Nauczyciele akademiccy chcą powrotu na uczelnie - wynika z najnowszych badań Uniwersytetu Warszawskiego. - Nauczanie zdalne jest gorzej oceniane - mówił w RDC dr Albert Izdebski z Pracowni Ewaluacji Jakości Kształcenia na UW.
RDC
- Zdecydowana większość uważała, że byłoby to pożądane, żeby zajęcia zaczęły odbywać się normalnie. Studenci też przyjmowali to wszystko na początku w ten sposób, że to jest po prostu konieczność. Ale wraz z upływem czasu dochodzą mnie głosy od studentów, że mają poczucie, że ten rok jest stracony - tłumaczył na naszej antenie ekspert.

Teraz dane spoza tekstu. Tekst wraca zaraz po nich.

(** * Lepton: schema validation and binary (hex) codec

    A shallow embedding of the Lepton schema nodes (src/lib/primitive,
    src/lib/wrapper, src/lib/errors.ts, utils.ts) and the properties of
    their validate ([parse]) / [encode] / [decode] operations.

    Layout
    - [JS]      the fragment of the ECMAScript platform the library calls:
                strings, hex printing and parsing, the 32-bit operators,
                UTF-8, values and their properties
    - errors.ts [LeptonError] and the result of a call
    - utils.ts  [encodeVarInt], [decodeVarInt]
    - the schema nodes, one module per class, and their dispatch
    - the notions the statements use
    - the theorems.

    Conventions of the embedding
    - The wire format is what the source has: a string of hex characters,
      sliced two characters at a time and read with [parseInt(_, 16)].
    - A call returns [Ok] or throws: a [LeptonError] with its message and
      path, or an error of the platform.
    - A Number is an IEEE 754 double.  An integer-valued number is its value
      in [Z]; the arithmetic the library does on it is exact there, as it is
      on doubles for the byte widths 1, 2, 4 and the bit widths 1 to 32.
      The shift and mask operators work on 32 bits, as in ECMAScript.  A
      number that is not an integer is an odd significand at a negative
      binary exponent.  The two zeros are one value.  Storing a number in
      binary64 or binary32 rounds to nearest, ties to even; a number is
      printed with the shortest digits that read back as the same double.
    - [Number(length)] of a length prefix is the nearest double.  Where the
      library compares it with the length of a string or counts up to it,
      it is taken as the length itself: they differ from 2^53 on, beyond
      the length of a string or an array of the platform.  Where it is
      printed, the double is printed.
    - An object is the ordered list of its own properties, in the order of
      enumeration: array indices first, ascending, then the other keys as
      they were added.  Inherited properties are functions, which are not
      among the values modelled: [key in input] is the test of an own
      property, and what is stated through it is stated for plain objects
      and for keys that Object.prototype does not have.  [key in shape],
      which decides what a strict object refuses and what [pick] keeps,
      counts the names of Object.prototype in. *)

From Stdlib Require Import ZArith List String Ascii Bool Lia.
Import ListNotations.
Open Scope Z_scope.
Set Warnings "-register-all".

(* ================================================================== *)
(** * The platform *)
(* ================================================================== *)

Module JS.

(** A JavaScript string is a sequence of UTF-16 code units; a code unit is a
    16-bit integer held in [Z].  The wire format of Lepton is such a string
    (two lowercase hex characters per byte). *)
Definition jsstring := list Z.

(** [js "ab"] is the string literal "ab". *)
Definition js (s : string) : jsstring :=
  map (fun a => Z.of_N (N_of_ascii a)) (list_ascii_of_string s).

Definition jsstring_eqb (a b : jsstring) : bool :=
  if list_eq_dec Z.eq_dec a b then true else false.

(** [s.slice(0, n)] and [s.slice(n)] for [n >= 0]. *)
Definition sliceTo (n : nat) (s : jsstring) : jsstring := firstn n s.
Definition sliceFrom (n : nat) (s : jsstring) : jsstring := skipn n s.

(** [s.length] as a number. *)
Definition len (s : jsstring) : Z := Z.of_nat (List.length s).

(** ** Number.prototype.toString(radix) on integers *)

(** The character of a digit [0 <= d < 16], lowercase. *)
Definition hexDigit (d : Z) : Z := if d <? 10 then 48 + d else 87 + d.

(** Digits of [z >= 0] in [radix], most significant first; [fuel] bounds
    their number. *)
Fixpoint digits (radix : Z) (fuel : nat) (z : Z) : jsstring :=
  match fuel with
  | O => []
  | S f => if z <? radix then [hexDigit z]
           else digits radix f (z / radix) ++ [hexDigit (z mod radix)]
  end.

Definition digitsFuel (z : Z) : nat := S (Z.to_nat (Z.log2 z)).
Lemma set_bit_range_stream w mem q val bit bits :
  words_ok w mem -> 0 <= q -> q + 1 < Z.of_nat (length mem) ->
  0 <= bit < TBITS w -> 0 <= bits < TBITS w -> 0 <= val < 2 ^ TBITS w ->
  exists mem',
    set_bit_range w mem q val bit bits = Some mem' /\
    length mem' = length mem /\ words_ok w mem' /\
    forall g,
      stream_bit w mem' g =
      if (q * TBITS w + bit <=? g) && (g <? q * TBITS w + bit + bits)
      then Z.testbit val (g - (q * TBITS w + bit))
      else stream_bit w mem g.
Proof.
  intros Hok Hq Hlen Hbit Hbits Hval. pose proof (TBITS_range w) as HW.
  destruct (load_in_range mem q) as [c Lc]; [lia|].
  destruct (load_in_range mem (q + 1)) as [n Ln]; [lia|].
  pose proof (load_words_ok w mem q c Hok Lc) as Hc.
  pose proof (load_words_ok w mem (q + 1) n Hok Ln) as Hn.
  destruct (set_bit_range_window w mem q c n val bit bits)
    as (r0 & r1 & Hset & R0 & R1 & Hw); try assumption.
  set (mem' := <[Z.to_nat (q + 1) := r1]> (<[Z.to_nat q := r0]> mem)) in *.
  assert (L0' : load mem' q = Some r0).
  { unfold mem'. rewrite load_insert_other by lia.
    apply load_insert_same. lia. }
  assert (L1' : load mem' (q + 1) = Some r1).
  { unfold mem'. apply load_insert_same. rewrite length_insert. lia. }
  exists mem'. split; [exact Hset|]. split; [|split].
  - unfold mem'. rewrite !length_insert. reflexivity.
  - unfold mem'. apply words_ok_insert; [apply words_ok_insert|];
      assumption.
  - intros g.
    pose proof (Z.div_mod g (TBITS w)) as Hg.
    pose proof (Z.mod_pos_bound g (TBITS w)) as Hm.
    set (k := g / TBITS w) in *. set (j := g mod TBITS w) in *.
    assert (Eg : g = k * TBITS w + j) by lia.
    destruct (Z.eq_dec k q) as [Ek | Nk];
      [| destruct (Z.eq_dec k (q + 1)) as [Ek1 | Nk1]].
    + rewrite Eg, Ek.
      rewrite (stream_bit_window w mem' q j r0 r1) by (assumption || lia).
      rewrite (stream_bit_window w mem q j c n) by (assumption || lia).
      rewrite Hw by lia.
      replace (q * TBITS w + j - (q * TBITS w + bit)) with (j - bit) by lia.
      cmp_cases; bool_simpl; try lia; reflexivity.
    + rewrite Eg, Ek1.
      replace ((q + 1) * TBITS w + j) with (q * TBITS w + (TBITS w + j))
        by lia.
      rewrite (stream_bit_window w mem' q _ r0 r1) by (assumption || lia).
      rewrite (stream_bit_window w mem q _ c n) by (assumption || lia).
      rewrite Hw by lia.
      replace (q * TBITS w + (TBITS w + j) - (q * TBITS w + bit))
        with (TBITS w + j - bit) by lia.
      cmp_cases; bool_simpl; try lia; reflexivity.
    + assert (Hout : g < q * TBITS w \/ (q + 2) * TBITS w <= g).
      { destruct (Z_lt_le_dec k q); [left | right]; nia. }
      replace ((q * TBITS w + bit <=? g) && (g <? q * TBITS w + bit + bits))
        with false
        by (symmetry; apply andb_false_iff;
            rewrite Z.leb_gt, Z.ltb_ge; lia).
      unfold stream_bit. fold k. unfold mem'.
      rewrite !load_insert_other by lia. reflexivity.
Qed.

Gość audycji "Jest Sprawa" wskazał na podstawowe problemy, z którymi mierzy się kadra akademicka. - Nauczycielom akademickim brakuje studentów. Brakuje kontaktów codziennych w nauczaniu ze studentami. Niezwykle trudno im było śledzić postępy studentów na bieżąco. Zajęcia na sali umożliwiają zorientowanie się, jak przyjmowana jest wiedza, gdzie pojawiają się problemy - wyjaśnił.
Na wady nauczania na odległość wskazał też Przewodniczący Samorządu Studentów UW Kamil Bonas.
- Tracimy ważne chwile naszego życia - mówił. - To też jest smutne z punktu widzenia takich relacji bezpośrednich między chociażby studentami a wykładowcami. Tego się nie da nadrobić. Jeżeli ktoś spędza już drugi rok na kształceniu zdalnym, bardzo dużo go omija. Bardzo dużo relacji go omija - tłumaczył.
Wśród pozytywów przejścia na tryb zdalny znalazły się natomiast dyżury i konsultacje online.
Cały raport "Nauczanie w dobie pandemii i perspektywa powrotu do normalności" dostępny na stronie uczelni.